Ghaflah — heedlessness — is the most fundamental disease Ibn al-Qayyim addresses in Al-Wabil as-Sayyib. It is not ignorance in the ordinary sense. A person in a state of ghaflah may know, abstractly, that Allah exists and that they will face judgment. But this knowledge does not connect to their inner life with any force. They live as though the world of sense and desire were the whole of reality, and the realities of the unseen were a background noise they can safely ignore. The Quran describes those in ghaflah as living a kind of walking death, their hearts present but not alive. Dhikr is the remedy specifically because it is the practice that makes the unseen present to the heart — bringing what is abstractly known into immediate felt awareness.
Hardness of heart — qaswat al-qalb — is the second major disease Ibn al-Qayyim examines. The hard heart is not a heart that does not know right from wrong; it is a heart that has lost its capacity to be moved. A person with a hard heart may hear the Quran recited and feel nothing, may be reminded of death and feel unmoved, may see another person in suffering and remain untouched. The hard heart is the result of accumulated sin, persistent heedlessness, and a diet of worldly distraction that slowly desensitizes the inner organ of perception. Ibn al-Qayyim argues that dhikr softens the heart precisely because it brings the heart into sustained contact with what is real and what is vast — the majesty and mercy of Allah — and repeated exposure to that reality breaks through even significant hardness over time.

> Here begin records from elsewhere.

Lemma http_response_stream_witness :
  ∃ s' k,
    (upd_conn 0 (respond_mem 0 (js "200 OK") ctype_json json_true []);; pump demo_reboot demo_info demo_page 0 0;;
     http_runs kh32 no_swap demo_reboot demo_info demo_page [HSent 1 0 20; HPoll 2 0; HSent 3 0 80]) slow_demo = (Done tt, s') ∧
    accepted_bytes 7 s' = [] ++ take (Z.to_nat k) (hdr_text (js "200 OK") ctype_json (zlen json_true) true [] ++ json_true).
Proof.
  destruct (http_response_stream kh32 no_swap demo_reboot demo_info demo_page 0 0 7 (accepted 0 7 conn_boot) (js "200 OK") ctype_json json_true []
              [HSent 1 0 20; HPoll 2 0; HSent 3 0 80] slow_demo) as (s' & k & Hrun & _ & Hst & _);
    [done|done|done|done|by vm_compute|by vm_compute|by repeat constructor|].
  exists s', k. exact (conj Hrun Hst).
Defined.

Lemma http_stays_safe_witness :
  let s := (demo_runs [HAccept 0 (Some 7) ERR_OK; ask 0 (replicate 700 65); HErr 0; HReboot] http_demo).2 in
  length (http_conns (wnet s)) = 2%nat ∧ Forall conn_ok (http_conns (wnet s)).
Proof.
  destruct (http_stays_safe kh32 no_swap demo_reboot demo_info demo_page
    [HAccept 0 (Some 7) ERR_OK; ask 0 (replicate 700 65); HErr 0; HReboot] (regs_boot 0) upg_boot Nor.fake_flash_reset
    (history_init true (mk_ramfs (fin_maps.list_to_map [(demo_file, [1; 2; 3])]) None None)) ([] : list Wire.sent)) as (H1' & H2' & _);
    [done|exact ram_reads_fit|]. exact (conj H1' H2').
Defined.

Attachment to dunya — the world and its pleasures — is not in itself a disease in the sense that Ibn al-Qayyim condemns all engagement with the world. He was not an advocate for monastic withdrawal. Rather, the disease is a disordering of priorities: when love of the world displaces love of Allah and the hereafter in the heart's hierarchy, the heart has been inverted from its proper orientation. The signs of this inversion are anxiety when worldly things are lost, obsessive pursuit of more, and a loss of taste for worship and acts of obedience. Dhikr addresses this by relocating the heart's center of gravity. As the heart becomes more habituated to the remembrance of Allah, its attachment to the created order becomes more appropriate — neither rejected in extremism nor grasped in disorder.

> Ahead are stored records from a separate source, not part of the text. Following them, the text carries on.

Lemma inv_stays held st st' : stays st st' → ftp_inv held st → ftp_inv held st'.
Proof.
  intros [Ho Hs] [A B C D]. pose proof (owned_same _ _ Hs) as Eo. constructor; rewrite ?Eo, ?Ho; try done.
  - by rewrite <- (Forall2_length Hs).
  - clear -Hs B. induction Hs as [|s s' ss ss' Hss _ IH]; [constructor|]. inversion B; subst. constructor; [by eapply same_socks_ok|by apply IH].
Qed.

Lemma stays_refl st : stays st st.
Proof. split; [done|]. by apply reflexivity. Qed.
Lemma stays_trans a b c : stays a b → stays b c → stays a c.
Proof. intros [A1 A2] [B1 B2]. split; [congruence|]. by etrans. Qed.

Definition quiet {A} (m : M SYS A) : Prop := ∀ st, ∃ a st', m st = (Done a, st') ∧ stays st st'.

Lemma quiet_ret {A} (a : A) : quiet (mret a).
Proof. intros st. exists a, st. split; [done|apply stays_refl]. Qed.
Lemma quiet_bind {A B} (m : M SYS A) (f : A → M SYS B) : quiet m → (∀ a, quiet (f a)) → quiet (m ≫= f).
Proof.
  intros Hm Hf st. destruct (Hm st) as (a & s1 & E1 & S1). destruct (Hf a s1) as (b & s2 & E2 & S2).
  exists b, s2. rewrite (bind_done _ _ _ _ _ E1). split; [done|by eapply stays_trans].
Qed.
Lemma quiet_gets {A} (f : SYS → A) : quiet (gets f).
Proof. intros st. exists (f st), st. split; [done|apply stays_refl]. Qed.
Lemma quiet_net {A} (g : W → A * W) : (∀ w, open_socks (g w).2 = open_socks w) → quiet (net g).
Proof.
  intros Hg st. specialize (Hg (fnet st)). unfold net. destruct (g (fnet st)) as [a w] eqn:E. exists a. eexists. split; [reflexivity|].
  split; [done|]. cbn. by apply reflexivity.
Qed.
Lemma quiet_fs {A} (d : A) g : quiet (fs d g).
Proof.
  intros st. unfold fs. destruct (hist_ready _); [|exists d, st; split; [done|apply stays_refl]].
  destruct (g _) as [a l]. exists a. eexists. split; [reflexivity|]. split; [done|]. cbn. by apply reflexivity.
Qed.
Lemma quiet_sync : quiet sync_files.
Proof. intros st. exists tt. eexists. split; [reflexivity|]. split; [done|]. cbn. by apply reflexivity. Qed.

Lemma upd_run i g (st : SYS) s : sessions st !! i = Some s → upd_sess i g st = (Done tt, mk_fsys (<[i := g s]> (sessions st)) (fhist st) (fnet st)).
Proof.
  intros Hs. unfold upd_sess, modify. do 2 f_equal. apply list_eq. intros j. destruct (decide (i = j)) as [<-|Hne].
  - rewrite list_lookup_alter_eq, Hs, list_lookup_insert_eq; [done|by eapply lookup_lt_Some].
  - by rewrite list_lookup_alter_ne, list_lookup_insert_ne.
Qed.
Lemma upd_none i g (st : SYS) : sessions st !! i = None → upd_sess i g st = (Done tt, st).
Proof.
  intros Hs. unfold upd_sess, modify. destruct st as [ss hi w]. cbn in *. do 2 f_equal. apply list_eq. intros j. destruct (decide (i = j)) as [<-|Hne].
  - by rewrite list_lookup_alter_eq, Hs.
  - by rewrite list_lookup_alter_ne.
Qed.
Lemma quiet_upd i g : (∀ s, same_socks s (g s)) → quiet (@upd_sess L W i g).
Proof.
  intros Hg st. destruct (sessions st !! i) as [s|] eqn:E.
  - eexists _, _. split; [by apply upd_run|]. split; [done|]. cbn. rewrite insert_take_drop by (by eapply lookup_lt_Some).
    rewrite <- (take_drop_middle _ _ _ E) at 1. apply Forall2_app; [by apply reflexivity|]. constructor; [apply Hg|by apply reflexivity].
  - exists tt, st. split; [by apply upd_none|apply stays_refl].
Qed.

Ltac quiet := repeat first
  [ apply quiet_ret | apply quiet_gets | apply quiet_fs | apply quiet_sync | done
  | apply quiet_net; intros; first [apply select_law | apply send_law | apply recv_law | apply bind_law | apply listen_law | apply getsockname_law
                                  | apply connect_law | cbn; apply timeout_law]
  | apply quiet_upd; intros ?; by split_and!
  | apply quiet_bind; [|intros]
  | match goal with |- context [if ?b then _ else _] => destruct b | |- context [match ?x with _ => _ end] => destruct x end ].

Lemma quiet_say k msg : quiet (say k msg : M SYS _).
Proof. unfold say, ftp_send. quiet. Qed.
Lemma quiet_send k msg : quiet (ftp_send k msg : M SYS _).
Proof. unfold ftp_send. quiet. Qed.
Lemma quiet_sendf k msg : quiet (ftp_sendf k msg : M SYS _).
Proof. unfold ftp_sendf. quiet. Qed.
Lemma quiet_send_all k bs : quiet (send_all k bs : M SYS _).
Proof.
  unfold send_all. generalize (S (length bs)). intros n. revert bs. induction n as [|n IH]; intros bs; cbn [send_all_loop]; [quiet|].
  destruct (bool_decide _); [quiet|]. apply quiet_bind; [quiet|]. intros r. destruct (_ <=? _); [quiet|apply IH].
Qed.
Lemma quiet_entries data long es : quiet (list_entries beyond data long es : M SYS unit).
Proof.
  induction es as [|e es IH]; cbn [list_entries]; [quiet|]. destruct (_ || _); [done|]. apply quiet_bind; [unfold ls_time_of, net_get; quiet|].
  intros t. apply quiet_bind; [apply quiet_send_all|]. intros [|]; [done|quiet].
Qed.
Lemma quiet_retr n ascii data : quiet (retr_loop n ascii data : M SYS unit).
Proof.
  induction n as [|n IH]; cbn [retr_loop]; [quiet|]. apply quiet_bind; [quiet|]. intros r. destruct (_ <=? _); [quiet|].
  apply quiet_bind; [apply quiet_send_all|]. intros [|]; [done|quiet].
Qed.
Lemma quiet_stor n i data : quiet (stor_loop n i data : M SYS unit).
Proof.
  induction n as [|n IH]; cbn [stor_loop]; [quiet|]. apply quiet_bind; [quiet|]. intros [bs| | |]; [|quiet..].
  apply quiet_bind; [quiet|]. intros s. destruct (if type_ascii s then _ else _) as [out cr]. apply quiet_bind; [quiet|]. intros _.
  destruct (bool_decide _); [done|]. apply quiet_bind; [quiet|]. intros wr. destruct (_ =? _); [done|quiet].
Qed.
Lemma quiet_recv_line n k : ∀ buf, quiet (recv_line n k buf : M SYS _).
Proof.
  induction n as [|n IH]; intros buf; cbn [recv_line]; [quiet|]. apply quiet_bind; [quiet|]. intros [[|b bs]| | |]; quiet.
Qed.

(** *** Steps that open and close *)

(** from a state with [held] and session [i] being [s], the computation ends in [Q] *)
Definition at_ (held : list Z) (i : nat) (s : ftp_session) (st : SYS) : Prop := ftp_inv held st ∧ sessions st !! i = Some s.
Definition goes {A} (m : M SYS A) (st : SYS) (Q : A → SYS → Prop) : Prop := ∃ a st', m st = (Done a, st') ∧ Q a st'.

Lemma goes_ret {A} (a : A) st (Q : A → SYS → Prop) : Q a st → goes (mret a) st Q.
Proof. intros HQ. by exists a, st. Qed.
Lemma goes_bind {A B} (m : M SYS A) (f : A → M SYS B) st R Q :
  goes m st R → (∀ a st', R a st' → goes (f a) st' Q) → goes (m ≫= f) st Q.
Proof.
  intros (a & s1 & E1 & HR) Hf. destruct (Hf a s1 HR) as (b & s2 & E2 & HQ). exists b, s2. by rewrite (bind_done _ _ _ _ _ E1).
Qed.
Lemma goes_weaken {A} (m : M SYS A) st (R Q : A → SYS → Prop) : goes m st R → (∀ a st', R a st' → Q a st') → goes m st Q.
Proof. intros (a & s1 & E1 & HR) Hw. exists a, s1. auto. Qed.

The concept that runs beneath all of Ibn al-Qayyim's analysis of these diseases is hayat al-qalb — the life of the heart. The heart's life is its consciousness of Allah: its awareness of His presence, its responsiveness to His words, its orientation toward Him in every state. Dhikr is what keeps that life active. A heart that remembers Allah is, in Ibn al-Qayyim's framework, functioning as it was created to function. A heart empty of remembrance is a heart running on a kind of spiritual maintenance mode — present but not alive to the purpose for which it was made.